『 協力と罰の生物学』(大槻久著、岩波科学ライブラリー)を読む。
私たちの身の回りのさまざまな異なる生物に見られる協力と罰というシステムにはどのうようなものがあり、それらが進化してきた仕組みについて解説した本です。協力と罰というシステムを採用することで子孫を少しでも多く残すことで進化してきた生物の例として、台所のぬめりの原因となっているバクテリアやキロタマホコリカビ、チスイコウモリ、ミーアキャットなどの個体の間どうしでの協力や異種間での協力の例が冒頭であげられます。そしてこうした協力のシステムには必ずただ乗り(フリーライダー)が出てくる可能性があり、出てくれば協力のシステムが崩壊してしまうという、ダーウィンを悩ませた問題を指摘します。その難問を説明する理論としてハミルトンの血縁淘汰理論、さらにトリヴァースの直接互恵性の理論が紹介されます。直接互恵性の理論は、血縁を必要としないこと、助ける側の負担は軽く助けられる側の利得が大きいこと、フリーライダー抑止のメカニズムがこのシステム進化には備わっていることが簡潔にまとめられています。そこでフリーライダーに与えられる罰について大腸菌からミーアキャットまで例をあげながら説明されます。罰には検知と報復の仕組みがあるのですが、ここであげられている生物の例は実に興味深いものです。

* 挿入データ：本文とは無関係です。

(** * mpegflow: the arranged output pipeline of [mpegflow.cpp]

    A shallow embedding of the frame dispatcher ([main], [frameCallback]),
    the raw emitter ([output_vectors_raw]) and the arranged pipeline
    ([output_vectors_std] and the [FrameInfo] methods), followed by the
    properties the specification states about them.

    Conventions.
    - C integers are [Z].  [int] and [int64_t] arithmetic carries its
      two's-complement wrap-around ([wrap32], [wrap64]); [size_t] arithmetic
      is taken modulo [2^64] ([to_size_t]).
    - The fixed arrays [int dx[512][512]] etc. are total maps [Z -> Z -> Z]
      updated pointwise ([upd2]).  A total map answers at every index; the
      source is defined only where both indices lie in [0, 512).  The two
      agree on a stream at least one grid step high and wide, where the
      grid has a row and a column and every index the program computes lies
      inside the grid ([cell_of_in_arrays], [fill_sweep_in_arrays]).  The
      properties of the arranged pipeline are stated for such streams; on a
      smaller frame the source leaves its arrays and nothing is claimed of
      it beyond the index computations themselves.
    - [static] locals ([prev], [FirstPts]) and [stdout] are fields of an
      explicit pipeline state that every call threads through. *)

From Stdlib Require Import String Ascii ZArith List Bool Lia FinFun Sorted.
Import ListNotations.
Open Scope Z_scope.

(* ================================================================== *)
(** ** Machine integers *)

Module MachInt.

Definition wrap (w : Z) (z : Z) : Z :=
  (z + 2 ^ (w - 1)) mod 2 ^ w - 2 ^ (w - 1).

(** [int] (32 bit, signed). *)
Definition wrap32 (z : Z) : Z := wrap 32 z.
(** [int64_t] / [long long]. *)
Definition wrap64 (z : Z) : Z := wrap 64 z.
(** Conversion to [size_t] (64 bit, unsigned). *)
Definition to_size_t (z : Z) : Z := z mod 2 ^ 64.

Definition in_int16 (z : Z) : Prop := -32768 <= z <= 32767.
Definition in_int32 (z : Z) : Prop := -2147483648 <= z <= 2147483647.

End MachInt.
Import MachInt.

(* ================================================================== *)
(** ** Loops and arrays *)

(** The index values of [for (int i = lo; i < hi; i++)]. *)
Definition range (lo hi : Z) : list Z :=
  map (fun k => lo + Z.of_nat k) (seq 0 (Z.to_nat (hi - lo))).

(** [for (int i = lo; i < hi; i++) body(i)] over a state of type [A]. *)
Definition for_loop {A : Type} (lo hi : Z) (body : Z -> A -> A) (a : A) : A :=
  fold_left (fun acc i => body i acc) (range lo hi) a.

(** A two-dimensional array as a total map; [upd2 a i j v] is [a[i][j] = v].
    It stands for a [512][512] array of the source as long as the indices
    used lie in [0, 512) ([in_arrays]). *)
Definition array2 : Type := Z -> Z -> Z.

Definition zeros : array2 := fun _ _ => 0.

Definition upd2 (a : array2) (i j v : Z) : array2 :=
  fun i' j' => if (i' =? i) && (j' =? j) then v else a i' j'.

(* ================================================================== *)
(** ** Inputs: command line, stream geometry, decoder output *)

(** The globals set by [parse_options] and [ffmpeg_init] before the first
    frame.  [width] and [height] are the codec context's [int] dimensions. *)
Record Config : Type := mkConfig {
  ARG_OUTPUT_RAW_MOTION_VECTORS : bool;
  ARG_FORCE_GRID_8 : bool;
  ARG_OUTPUT_OCCUPANCY : bool;
  ARG_QUIET : bool;
  width : Z;
  height : Z
}.

(** [ffmpeg_frameWidth = ffmpeg_pVideoCtx->width] into a [size_t]. *)
Definition ffmpeg_frameWidth (cfg : Config) : Z := to_size_t (width cfg).
Definition ffmpeg_frameHeight (cfg : Config) : Z := to_size_t (height cfg).

(** libavutil's [AVMotionVector], restricted to the fields the program
    reads; all four are [int16_t]. *)
Record AVMotionVector : Type := mkMV {
  src_x : Z;
  src_y : Z;
  dst_x : Z;
  dst_y : Z
}.

Definition int16_mv (mv : AVMotionVector) : Prop :=
  in_int16 (src_x mv) /\ in_int16 (src_y mv) /\
  in_int16 (dst_x mv) /\ in_int16 (dst_y mv).

(** [AVERROR_EOF] is [FFERRTAG('E','O','F',' ')] in libavutil. *)
Definition AVERROR_EOF : Z := -541478725.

最終章ではヒトにおける協力と罰のシステムについて血縁と直接および間接互恵性の仕組みが考えられることを述べ、特にフリーライダーを検知する能力に長けていることを指摘します。比較的小集団で生活してきた私たちの祖先の生活が色濃く反映されているのでしょうか。ゲームを使ったさまざまな実験から、私たちには「他者からの罰を警戒し協力率を上げてしまう傾向」と「罰を与えてもその人自身にとって何の利益にもならないことをわかっているにもかかわらず、他者を罰してしまう傾向」があるのです。ただ懲罰については文化間の差異もあり、どのうような集団生活を営むかによって変化しうるようです。最近の脳科学の結果から罰は報酬による快感を生み出すことも分かってきているようです。この快感を生む傾向に性差があるのか、気になるところです。ボスである雄を頂点にした集団であるのか、母系の小集団が集まって生活する集団なのかによって変わるような気もします。私たちに否応なく刻印された倫理の淵源をよく知ることで不必要な恨みを生むことのない協力と罰のシステムが生まれればと思います。
要点をはずさず簡潔にまとまっているとてもいい本だと思います。